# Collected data
────
Lemma host_WriteFile_inv (name : string) (data : list byte) (h : Host) r h' :
  host_WriteFile name data h = (r, h') ->
  (r = Ok None /\ h' = with_file h name data /\
   disk h !! name <> Some Dir /\ fault h name = None) \/
  (exists e, r = Ok (Some e) /\ h' = h).
Proof.
  unfold host_WriteFile, with_file.
  destruct (fault h name) eqn:Hf; [intros [= <- <-]; right; eauto|].
  destruct (disk h !! name) as [[|c]|] eqn:Hd; intros [= <- <-];
    [right; eauto|left..]; repeat split; congruence.
Qed.

(** The runs of [getCommand]. *)
Lemma getCommand_inv (f : Flags) (id : string) (rest : list string) (h : Host) r h' :
  getCommand f (id :: rest) h = (r, h') ->
  let req := {| blobv1.GetSignedBlobRequest_Uuid := id |} in
  let h0 := with_call h (rpc_GetSignedBlob req) in
  let txt := storeDir f +:+ "/" +:+ id +:+ ".txt" in
  let sg := storeDir f +:+ "/" +:+ id +:+ ".sig" in
  let mt := storeDir f +:+ "/" +:+ id +:+ ".meta.json" in
  (h' = h /\ is_Ok r = false /\
   (is_Ok (uuid.Parse id) = false \/ disk h !! storeDir f <> Some Dir)) \/
  (is_Ok (uuid.Parse id) = true /\ disk h !! storeDir f = Some Dir /\
   ((h' = h0 /\ is_Ok r = false /\
     forall payload sig,
       client_GetSignedBlob req
       <> Ok (Some {| reply_Payload := Some payload; reply_Signature := sig |})) \/
    exists payload sig,
      client_GetSignedBlob req
      = Ok (Some {| reply_Payload := Some payload; reply_Signature := sig |}) /\
      let blob := list_byte_of_string (blobv1.Blob payload) in
      let sigB64 := list_byte_of_string (base64_EncodeToString sig) in
      let m := {| UUID := blobv1.Uuid payload; Hash := blobv1.Hash payload;
                  TimeStamp := blobv1.Timestamp payload |} in
      ((h' = h0 /\ is_Ok r = false) \/
       (h' = with_file h0 txt blob /\ is_Ok r = false) \/
       (h' = with_file (with_file h0 txt blob) sg sigB64 /\ is_Ok r = false) \/
       (exists metaByte,
           json_MarshalIndent m = Ok metaByte /\
           h' = with_file (with_file (with_file h0 txt blob) sg sigB64) mt metaByte /\
           r = Ok tt)))).
Proof.
  cbv zeta. unfold getCommand.
  destruct (uuid.Parse id) as [u|e] eqn:Hparse.
  2:{ intros [= <- <-]. left. auto. }
  rewrite bind_eq. unfold host_Stat.
  destruct (disk h !! storeDir f) as [[|c]|] eqn:Hdir.
  2,3: intros [= <- <-]; left; repeat split; right; congruence.
  cbv beta iota. rewrite bind_eq. unfold call at 1. cbv beta iota.
  fold (with_call h (rpc_GetSignedBlob {| blobv1.GetSignedBlobRequest_Uuid := id |})).
  set (h0 := with_call h _).
  intros Hrun. right. split; [reflexivity|]. split; [reflexivity|].
  destruct (client_GetSignedBlob _) as [[[[payload|] sig]|]|e] eqn:Hcall.
  2-4: injection Hrun as <- <-; left; repeat split; intros; discriminate.
  right. exists payload, sig. split; [reflexivity|].
  cbn [reply_Payload reply_Signature] in Hrun.
  rewrite bind_eq in Hrun.
  destruct (host_WriteFile _ _ h0) as [r1 h1] eqn:Hw1.
  apply host_WriteFile_inv in Hw1 as [(-> & -> & _)|(e & -> & ->)];
    cbv beta iota in Hrun.
  2:{ injection Hrun as <- <-. left. auto. }
  rewrite bind_eq in Hrun.
  destruct (host_WriteFile _ _ (with_file h0 _ _)) as [r2 h2] eqn:Hw2.
  apply host_WriteFile_inv in Hw2 as [(-> & -> & _)|(e & -> & ->)];
    cbv beta iota in Hrun.
  2:{ injection Hrun as <- <-. right. left. auto. }
  destruct (json_MarshalIndent _) as [metaByte|e] eqn:Hjson.
  2:{ injection Hrun as <- <-. right. right. left. auto. }
  rewrite bind_eq in Hrun.
  destruct (host_WriteFile _ _ (with_file _ _ _)) as [r3 h3] eqn:Hw3.
  apply host_WriteFile_inv in Hw3 as [(-> & -> & _)|(e & -> & ->)];
    cbv beta iota in Hrun.
  2:{ injection Hrun as <- <-. right. right. left. auto. }
  injection Hrun as <- <-. right. right. right. exists metaByte. auto.
Qed.

(** X17.  [getCommand] asks the server only after it has read an identifier
    from its argument and found the directory of [--dir]: otherwise it fails
    with nothing sent and nothing written. *)
Theorem getCommand_checks_before_asking (f : Flags) (id : string)
    (rest : list string) (h : Host) :
  is_Ok (uuid.Parse id) = false \/ disk h !! storeDir f <> Some Dir ->
  snd (getCommand f (id :: rest) h) = h /\
  is_Ok (fst (getCommand f (id :: rest) h)) = false.
Proof.
  intros Hbad. destruct (getCommand f (id :: rest) h) as [r h'] eqn:Hrun.
  apply getCommand_inv in Hrun. cbv zeta in Hrun.
  destruct Hrun as [(-> & Hr & _)|(Hp & Hd & _)];
    [split; [reflexivity|exact Hr]|].
  destruct Hbad as [Hbad|Hbad]; [congruence|contradiction].
Qed.

(** X18.  Whatever the outcome, [getCommand] sends at most the one request
    for the identifier, touches no file but the three artifacts of the
    identifier in the directory, and writes nothing unless the server has
    answered with a record. *)
Theorem getCommand_writes_only_the_artifacts (f : Flags) (id : string)
    (rest : list string) (h : Host) r h' :
  getCommand f (id :: rest) h = (r, h') ->
  let req := {| blobv1.GetSignedBlobRequest_Uuid := id |} in
  (sent h' = sent h \/ sent h' = sent h ++ [rpc_GetSignedBlob req]) /\
  (forall path,
      ~ In path (artifact_paths (storeDir f) id) ->
      disk h' !! path = disk h !! path) /\
  (disk h' <> disk h ->
   exists payload sig,
     client_GetSignedBlob req
     = Ok (Some {| reply_Payload := Some payload; reply_Signature := sig |})).
Proof.
  intros Hrun. apply getCommand_inv in Hrun. cbv zeta in *.
  assert (Hout : forall path (P1 P2 P3 : Prop),
             ~ In path (artifact_paths (storeDir f) id) ->
             path <> storeDir f +:+ "/" +:+ id +:+ ".txt" /\
             path <> storeDir f +:+ "/" +:+ id +:+ ".sig" /\
             path <> storeDir f +:+ "/" +:+ id +:+ ".meta.json").
  { intros path _ _ _ Hn. unfold artifact_paths in Hn. cbn [In] in Hn.
    repeat split; intros ->; apply Hn; auto. }
  assert (Htxt_sg := suffix_distinct (storeDir f) id ".txt" ".sig" ltac:(discriminate)).
  assert (Htxt_mt := suffix_distinct (storeDir f) id ".txt" ".meta.json"
                       ltac:(discriminate)).
  destruct Hrun as [(-> & _ & _)|(_ & _ & [(-> & _ & _)|(payload & sig & Hcall & Hw)])].
  - repeat split; auto. intros []. reflexivity.
  - repeat split; auto. intros []. reflexivity.
  - destruct Hw as [(-> & _)|[(-> & _)|[(-> & _)|(metaByte & _ & -> & _)]]];
      cbn [with_file with_call disk sent].
    + repeat split; auto. intros []. reflexivity.
    + split; [auto|]. split.
      * intros path Hn. destruct (Hout path True True True Hn) as (H1 & H2 & H3).
        rewrite lookup_insert_ne by congruence. reflexivity.
      * intros _. exists payload, sig. exact Hcall.
    + split; [auto|]. split.
      * intros path Hn. destruct (Hout path True True True Hn) as (H1 & H2 & H3).
        rewrite !lookup_insert_ne by congruence. reflexivity.
      * intros _. exists payload, sig. exact Hcall.
    + split; [auto|]. split.
      * intros path Hn. destruct (Hout path True True True Hn) as (H1 & H2 & H3).
        rewrite !lookup_insert_ne by congruence. reflexivity.
      * intros _. exists payload, sig. exact Hcall.
Qed.
(** An optimizer class of [torch.optim]: its per-parameter state and its
    update rule, given the learning rate and the gradients. *)
Record Optimizer (P G : Type) : Type := {
  OptState : Type;
  opt_init : OptState;
  opt_update : Q -> OptState -> G -> P -> OptState * P
}.
Arguments OptState {P G} _.
Arguments opt_init {P G} _.
Arguments opt_update {P G} _ _ _ _ _.

Class Framework : Type := {
  (** the parameters and buffers of the module class under training *)
  Params : Type;
  (** one gradient per parameter, as stored in their [.grad] *)
  Grad : Type;
  grad_zero : Grad;
  grad_add : Grad -> Grad -> Grad;
  (** [model(x)] in training ([true]) or evaluation ([false]) mode: the
      output, and the module with its buffers updated *)
  module_call : bool -> Params -> Tensor2 -> Result (Params * Tensor2);
  (** reverse-mode differentiation of that call: the gradient with respect to
      the parameters, given the gradient with respect to the output *)
  module_vjp : bool -> Params -> Tensor2 -> Tensor2 -> Grad;
  SGD : Optimizer Params Grad;
  Adam : Optimizer Params Grad;
  (** the order the random sampler of a shuffling dataloader gives to [n]
      samples at its [k]-th use *)
  randperm : nat -> nat -> list nat;
  randperm_perm : forall k n, Permutation (randperm k n) (seq 0 n)
}.

(** One labelled image, flattened. *)
Definition Sample : Type := (list Q * Z)%type.

(** [DataLoader(dataset, batch_size=..., shuffle=..., drop_last=...)]; the
    constructor rejects a batch size that is not positive, so [dl_batch_size]
    is at least 1 in every dataloader that exists. *)
Record DataLoader : Type := {
  dataset : list Sample;
  dl_batch_size : nat;
  shuffle : bool;
  drop_last : bool
}.

Fixpoint chunk_go {A} (fuel k : nat) (l : list A) : list (list A) :=
  match fuel with
  | O => []
  | S fuel' =>
      match l with
      | [] => []
      | _ => firstn k l :: chunk_go fuel' k (skipn k l)
      end
  end.

(** Consecutive groups of [k] items, the last one possibly shorter. *)
Definition chunk {A} (k : nat) (l : list A) : list (list A) :=
  chunk_go (length l) k l.

Definition select {A} (l : list A) (order : list nat) : list A :=
  flat_map (fun i => match nth_error l i with Some x => [x] | None => [] end) order.

(** Default collation: the images stacked into one tensor, the labels into
    another. *)
Definition collate (samples : list Sample) : Tensor2 * list Z :=
  (map fst samples, map snd samples).

(** The batches of one pass over the dataloader, for a given sampling
    order. *)
Definition batches_of (dl : DataLoader) (order : list nat) : list (Tensor2 * list Z) :=
  let groups := chunk (dl_batch_size dl) (select (dataset dl) order) in
  let groups :=
    if drop_last dl
    then List.filter (fun g => (length g =? dl_batch_size dl)%nat) groups
    else groups in
  map collate groups.

(** [len(dataloader)] *)
Definition dataloader_len (dl : DataLoader) : nat :=
  let n := length (dataset dl) in
  if drop_last dl then (n / dl_batch_size dl)%nat
  else ((n + dl_batch_size dl - 1) / dl_batch_size dl)%nat.

(** What a loop does, in the order it does it. *)
Inductive Event {G : Type} : Type :=
| EvForward (grad_enabled : bool) (x : Tensor2)  (** [model(x)] *)
| EvLoss (item : Q)                              (** [loss_fn(pred, target)] *)
| EvZeroGrad                                     (** [optimizer.zero_grad()] *)
| EvBackward                                     (** [loss.backward()] *)
| EvStep (g : G)                                 (** [optimizer.step()], with the gradients it reads *)
| EvAccumulate (v : Q)                           (** [tr_loss += v] *)
| EvPrint (v : Q)                                (** [print(...)] of a loss or an accuracy *)
| EvAppend (v : Q).                              (** [some_list.append(v)] *)
Arguments Event : clear implicits.

(** An event without its numbers: which call it is and, for a forward pass,
    on which batch. *)
Inductive Kind : Type :=
| Forward_ (x : Tensor2)
| EvalForward (x : Tensor2)
| Loss_
| ZeroGrad
| Backward
| OptStep
| Accumulate
| Print
| Append.

Definition kind {G} (e : Event G) : Kind :=
  match e with
  | EvForward true x => Forward_ x
  | EvForward false x => EvalForward x
  | EvLoss _ => Loss_
  | EvZeroGrad => ZeroGrad
  | EvBackward => Backward
  | EvStep _ => OptStep
  | EvAccumulate _ => Accumulate
  | EvPrint _ => Print
  | EvAppend _ => Append
  end.

Section Machine.

Context `{FW : Framework}.

(** A module object: [nn.Module] instances are mutable and shared by
    reference. *)
Record ModuleObj : Type := {
  state : Params;
  grad : Grad;
  training : bool
}.

(** The interpreter state: the objects, the number of random orders drawn
    so far, and the trace of events. *)
Record World : Type := {
  heap : gmap nat ModuleObj;
  draws : nat;
  trace : list (Event Grad)
}.

Definition M (A : Type) : Type := World -> World * Result A.

Definition ret {A} (x : A) : M A := fun w => (w, Ok x).

Definition bind {A B} (m : M A) (k : A -> M B) : M B :=
  fun w =>
    match m w with
    | (w', inr x) => k x w'
    | (w', inl e) => (w', inl e)
    end.

Definition lift {A} (r : Result A) : M A := fun w => (w, r).

Definition tell (e : Event Grad) : M unit :=
  fun w => ({| heap := heap w; draws := draws w; trace := trace w ++ [e] |}, Ok tt).

Definition get_obj (a : nat) : M ModuleObj :=
  fun w =>
    match heap w !! a with
    | Some o => (w, Ok o)
    | None => (w, Raise RuntimeError)
    end.

Definition set_obj (a : nat) (o : ModuleObj) : M unit :=
  fun w => ({| heap := <[a := o]> (heap w); draws := draws w; trace := trace w |}, Ok tt).

Definition alloc (o : ModuleObj) : M nat :=
  fun w =>
    let a := fresh (dom (heap w)) in
    ({| heap := <[a := o]> (heap w); draws := draws w; trace := trace w |}, Ok a).

Definition draw_order (n : nat) : M (list nat) :=
  fun w =>
    ({| heap := heap w; draws := S (draws w); trace := trace w |},
     Ok (randperm (draws w) n)).

End Machine.

Declare Scope M_scope.
Delimit Scope M_scope with M.
Notation "x <- m ;; k" := (bind m (fun x => k))
  (at level 100, m at next level, right associativity) : M_scope.
Notation "m ;;; k" := (bind m (fun _ => k))
  (at level 100, right associativity) : M_scope.

Section Loops.

Context `{FW : Framework}.
Local Open Scope M_scope.

(** [for x in xs: s = body(x, s)], the loop-carried variables being [s]. *)
Fixpoint for_each {X S} (xs : list X) (body : X -> S -> M S) (s : S) : M S :=
  match xs with
  | [] => ret s
  | x :: xs' => s' <- body x s ;; for_each xs' body s'
  end.

(** [range(n)] *)
Definition range (n : Z) : list nat := seq 0 (Z.to_nat n).

(** [copy.deepcopy(model)]: a new object with the same parameters, buffers
    and mode; the [.grad] of a copied parameter is not copied. *)
Definition deepcopy (model : nat) : M nat :=
  o <- get_obj model ;;
  alloc {| state := state o; grad := grad_zero; training := training o |}.

(** [model.train()] and [model.eval()] *)
Definition set_training (model : nat) (mode : bool) : M unit :=
  o <- get_obj model ;;
  set_obj model {| state := state o; grad := grad o; training := mode |}.

(** The output of a module call, with what autograd recorded of it. *)
Record Pred : Type := {
  value : Tensor2;
  pred_module : nat;
  pred_mode : bool;
  pred_state : Params;
  pred_input : Tensor2
}.
Definition is_ascii (s : string) : bool := forallb (fun b => b <? 128) (bytes_of s).

Definition ascii_lower (c : ascii) : ascii :=
  let n := code c in
  if (65 <=? n) && (n <=? 90) then ascii_of_N (Z.to_N (n + 32)) else c.

Definition ascii_upper (c : ascii) : ascii :=
  let n := code c in
  if (97 <=? n) && (n <=? 122) then ascii_of_N (Z.to_N (n - 32)) else c.

Fixpoint map_string (f : ascii -> ascii) (s : string) : string :=
  match s with
  | EmptyString => EmptyString
  | String c rest => String (f c) (map_string f rest)
  end.

(** The number of positions at which two byte strings of one length
    differ. *)
Fixpoint differences (a b : list Z) : option nat :=
  match a, b with
  | [], [] => Some 0%nat
  | x :: a', y :: b' =>
      option_map (fun n => if x =? y then n else S n) (differences a' b')
  | _, _ => None
  end.

(** [s'] is [s] with exactly one byte changed. *)
Definition one_byte_changed (s s' : string) : bool :=
  match differences (bytes_of s) (bytes_of s') with
  | Some 1%nat => true
  | _ => false
  end.
(** * Deltective: the statistics aggregator, the insight analyzer, the
      configuration extractor and the timeline analyzer, embedded from
      [src/deltective/inspector.py] and [src/deltective/insights.py].

    Python integers are [Z]; Python floats are IEEE-754 binary64 values
    (module [Float]); a raised exception is the [Raise] branch of [result];
    dictionaries with string keys are [gmap string _]; the analyzer's
    mutable [self.insights] list is threaded explicitly. *)

From Stdlib Require Import ZArith QArith Qabs Qreduction Qround Lia Lqa Bool List String Ascii.
From Stdlib Require Import Sorting.Sorted Permutation.
From stdpp Require Import gmap strings list sorting pretty.

Local Open Scope Z_scope.

(** ** Exceptions *)

Inductive exn : Type :=
| ZeroDivisionError
| OverflowError
| ValueError (literal : string)
| KeyError (key : string)
| IndexError
| TypeError.

Inductive result (A : Type) : Type :=
| Ok (a : A)
| Raise (e : exn).
Arguments Ok {A} a.
Arguments Raise {A} e.

Global Instance result_ret : MRet result := fun A a => Ok a.
Global Instance result_bind : MBind result := fun A B k r =>
  match r with
  | Ok a => k a
  | Raise e => Raise e
  end.

Global Instance result_fmap : FMap result := fun A B f r =>
  match r with
  | Ok a => Ok (f a)
  | Raise e => Raise e
  end.

Definition returns {A} (r : result A) : bool :=
  match r with Ok _ => true | Raise _ => false end.

(** ** IEEE-754 binary64 arithmetic, round to nearest, ties to even *)

Module Float.

(** A finite non-zero value carries its exact rational value in lowest
    terms; zeros and infinities carry their sign bit. *)
Inductive float : Type :=
| Fzero (neg : bool)
| Ffin (q : Q)
| Finf (neg : bool)
| Fnan.

(** [ilog2 a b] is the floor of the binary logarithm of [a/b], for
    positive [a] and [b]. *)
Definition ilog2 (a b : Z) : Z :=
  let d := Z.log2 a - Z.log2 b in
  if (if 0 <=? d then b * 2 ^ d <=? a else b <=? a * 2 ^ (- d))
  then d else d - 1.

(** Nearest integer to [a/b] ([0 <= a], [0 < b]), ties to even. *)
Definition rne (a b : Z) : Z :=
  let q := a / b in
  match 2 * (a mod b) ?= b with
  | Lt => q
  | Gt => q + 1
  | Eq => if Z.even q then q else q + 1
  end.

(** The exponent of the unit in the last place of [a/b]: 53 significant
    bits, and never below the subnormal exponent -1074. *)
Definition fexp (a b : Z) : Z := Z.max (ilog2 a b - 52) (-1074).

Definition scaled_rne (a b e : Z) : Z :=
  if 0 <=? e then rne a (b * 2 ^ e) else rne (a * 2 ^ (- e)) b.

Definition pow2 (e : Z) : Q :=
  if 0 <=? e then inject_Z (2 ^ e) else 1 # Z.to_pos (2 ^ (- e)).

(** The magnitude [a/b] rounded to the binary64 grid, the exponent range
    unbounded above. *)
Definition round_pos (a b : Z) : Q :=
  let e := fexp a b in (inject_Z (scaled_rne a b e) * pow2 e)%Q.

Definition max_pow : Q := inject_Z (2 ^ 1024).

Definition finish (neg : bool) (v : Q) : float :=
  if Qeq_bool v 0 then Fzero neg
  else if Qle_bool max_pow v then Finf neg
  else Ffin (Qred (if neg then - v else v)).

(** [round neg0 q] is the binary64 value nearest to the exact result [q];
    [neg0] is the sign given to an exact zero. *)
Definition round (neg0 : bool) (q : Q) : float :=
  match Qnum q with
  | Z0 => Fzero neg0
  | Zpos a => finish false (round_pos (Zpos a) (Zpos (Qden q)))
  | Zneg a => finish true (round_pos (Zpos a) (Zpos (Qden q)))
  end.

Definition fneg (x : float) : float :=
  match x with
  | Fzero s => Fzero (negb s)
  | Ffin q => Ffin (- q)
  | Finf s => Finf (negb s)
  | Fnan => Fnan
  end.

Definition fsign (x : float) : bool :=
  match x with
  | Fzero s | Finf s => s
  | Ffin q => Qnum q <? 0
  | Fnan => false
  end.
(** getBooks reads nothing of the caller's state. *)
Lemma getBooks_oblivious {S} E : oblivious (@Api.getBooks E S).
Proof.
  unfold Api.getBooks, Api.do_fetch, Api.getBooks_response,
    Api.response_json, Api.parse, prop.
  oblivious.
Qed.

(** [getBooks] as its callers see it: one GET with no header and no
    session call, then at most console output; the state is handed back. *)
Lemma getBooks_shape {S} E (s : S) :
  exists rest,
    trace (Api.getBooks E s) = EvFetch (books_request E) :: rest
    /\ console_only rest = true
    /\ final_state (Api.getBooks E s) = s.
Proof.
  unfold Api.getBooks. rewrite public_run. fold (books_request E).
  destruct (fetch E (books_request E)) as [r|e].
  - destruct (response_handlers_quiet (S := S) E r) as (Hh & _).
    destruct (Hh GetBooks s) as [Hs Ht]. cbn [handle] in Hs, Ht.
    exists (trace (Api.getBooks_response E r s)).
    cbn [trace final_state fst snd]. repeat split; assumption.
  - exists []. repeat split.
Qed.

(** The run of loadBooks, by the way [getBooks] settles. *)
Lemma loadBooks_run E books_of ids st :
  ReadingListDetail.loadBooks E books_of ids st
  = match outcome (Api.getBooks E st) with
    | Ok allBooks =>
        ({| ReadingListDetail.readingList := ReadingListDetail.readingList st;
            ReadingListDetail.books := members_of ids (books_of allBooks);
            ReadingListDetail.isLoading := ReadingListDetail.isLoading st |},
         trace (Api.getBooks E st)
           ++ [EvSet (SetBooks (members_of ids (books_of allBooks)))],
         Ok tt)
    | Throw e =>
        (st, trace (Api.getBooks E st) ++ [EvHandleApiError e], Ok tt)
    end%list.
Proof.
  destruct (getBooks_shape E st) as (rest & _ & _ & Hstate).
  unfold ReadingListDetail.loadBooks, try_catch, bind,
    ReadingListDetail.setBooks, handleApiError, set, emit, members_of.
  unfold final_state, trace, outcome in *.
  destruct (Api.getBooks E st) as [[s1 t1] [allBooks|e]];
    cbn [fst snd] in *; subst s1; reflexivity.
Qed.


Lemma includes_filter (b x : string) (ids : list string) :
  Js.includes (filter (fun id => negb (String.eqb id b)) ids) x
  = andb (Js.includes ids x) (negb (String.eqb x b)).
Proof.
  unfold Js.includes. induction ids as [|id ids IH]; cbn; [reflexivity|].
  destruct (String.eqb id b) eqn:Hid; cbn.
  - rewrite IH. apply String.eqb_eq in Hid. subst id.
    destruct (String.eqb x b); cbn; [|reflexivity].
    rewrite andb_false_r. reflexivity.
  - rewrite IH. destruct (String.eqb x id) eqn:Hx; cbn; [|reflexivity].
    apply String.eqb_eq in Hx. subst id. rewrite Hid. reflexivity.
Qed.

Lemma members_of_filter (b : string) (ids : list string) (all : list Book) :
  members_of (filter (fun id => negb (String.eqb id b)) ids) all
  = filter (fun book => negb (String.eqb (book_id book) b))
           (members_of ids all).
Proof.
  unfold members_of. induction all as [|book all IH]; cbn; [reflexivity|].
  rewrite includes_filter.
  destruct (Js.includes ids (book_id book)); cbn.
  - destruct (String.eqb (book_id book) b); cbn; rewrite IH; reflexivity.
  - exact IH.
Qed.

(** The cache follows the list through removals: when the cached books
    are what loadBooks keeps of the catalogue for the list's ids, then
    after an acknowledged removal they are what loadBooks keeps for the
    ids that remain, so that a reload against the same catalogue would
    change nothing. *)
Theorem removal_keeps_cache_current :
  forall (E : env) (books_of : json -> list Book) (bookId : string)
         (l : ReadingList) (st : ReadingListDetail.state)
         (allBooks v : json),
    ReadingListDetail.readingList st = Some l ->
    outcome (Api.getBooks E st) = Ok allBooks ->
    ReadingListDetail.books st = members_of (bookIds l) (books_of allBooks) ->
    outcome (Api.updateReadingList E (list_id l)
               (list_payload (list_name l) (list_description l)
                  (filter (fun id => negb (String.eqb id bookId)) (bookIds l)))
               st) = Ok v ->
    let st' := final_state (ReadingListDetail.handleRemoveBook E bookId st) in
    exists l',
      ReadingListDetail.readingList st' = Some l'
      /\ ReadingListDetail.books st'
         = members_of (bookIds l') (books_of allBooks)
      /\ ReadingListDetail.books
           (final_state (ReadingListDetail.loadBooks E books_of (bookIds l') st'))
         = ReadingListDetail.books st'.
Proof.
  intros E books_of bookId l st allBooks v Hlist Hcatalogue Hcache Hack st'.
  assert (Hfirst : st'
                   = {| ReadingListDetail.readingList :=
                          Some (ReadingListDetail.with_bookIds l
                                  (filter (fun id => negb (String.eqb id bookId))
                                          (bookIds l)));
                        ReadingListDetail.books :=
                          filter (fun book =>
                                    negb (String.eqb (book_id book) bookId))
                                 (ReadingListDetail.books st);
                        ReadingListDetail.isLoading :=
                          ReadingListDetail.isLoading st |}).
  { subst st'. rewrite (handleRemoveBook_run E bookId st Hlist). cbv zeta.
    destruct (updateReadingList_shape E (list_id l)
                (list_payload (list_name l) (list_description l)
                   (filter (fun id => negb (String.eqb id bookId))
                           (bookIds l))) st)
      as (rest & _ & _ & Hstate).
    unfold outcome, final_state in *.
    destruct (Api.updateReadingList E (list_id l) _ st) as [[s2 t2] [v'|e]];
      cbn [fst snd] in *; [subst s2; reflexivity | discriminate Hack]. }
  clearbody st'. subst st'.
  eexists. split; [reflexivity|].
  cbn [ReadingListDetail.with_bookIds bookIds ReadingListDetail.books].
  rewrite Hcache, <- members_of_filter. split; [reflexivity|].
  rewrite loadBooks_run.
  match goal with
  | |- context [Api.getBooks E ?s1] =>
      assert (Hsame : outcome (Api.getBooks E s1) = Ok allBooks)
  end.
  { destruct (getBooks_oblivious (S := ReadingListDetail.state) E)
      as (t & r & Hrun).
    rewrite Hrun in *. exact Hcatalogue. }
  rewrite Hsame. reflexivity.
Qed.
────
# Work request
Looking back over the data above, restate word for word the lines that begin at the line with "rewrite andb_false_r. reflexivity." and end at the line with "(filter (fun id => negb (String.eqb id bookId)) (bookIds", inclusive.

# Result of this exercise
    rewrite andb_false_r. reflexivity.
  - rewrite IH. destruct (String.eqb x id) eqn:Hx; cbn; [|reflexivity].
    apply String.eqb_eq in Hx. subst id. rewrite Hid. reflexivity.
Qed.

Lemma members_of_filter (b : string) (ids : list string) (all : list Book) :
  members_of (filter (fun id => negb (String.eqb id b)) ids) all
  = filter (fun book => negb (String.eqb (book_id book) b))
           (members_of ids all).
Proof.
  unfold members_of. induction all as [|book all IH]; cbn; [reflexivity|].
  rewrite includes_filter.
  destruct (Js.includes ids (book_id book)); cbn.
  - destruct (String.eqb (book_id book) b); cbn; rewrite IH; reflexivity.
  - exact IH.
Qed.

(** The cache follows the list through removals: when the cached books
    are what loadBooks keeps of the catalogue for the list's ids, then
    after an acknowledged removal they are what loadBooks keeps for the
    ids that remain, so that a reload against the same catalogue would
    change nothing. *)
Theorem removal_keeps_cache_current :
  forall (E : env) (books_of : json -> list Book) (bookId : string)
         (l : ReadingList) (st : ReadingListDetail.state)
         (allBooks v : json),
    ReadingListDetail.readingList st = Some l ->
    outcome (Api.getBooks E st) = Ok allBooks ->
    ReadingListDetail.books st = members_of (bookIds l) (books_of allBooks) ->
    outcome (Api.updateReadingList E (list_id l)
               (list_payload (list_name l) (list_description l)
                  (filter (fun id => negb (String.eqb id bookId)) (bookIds l)))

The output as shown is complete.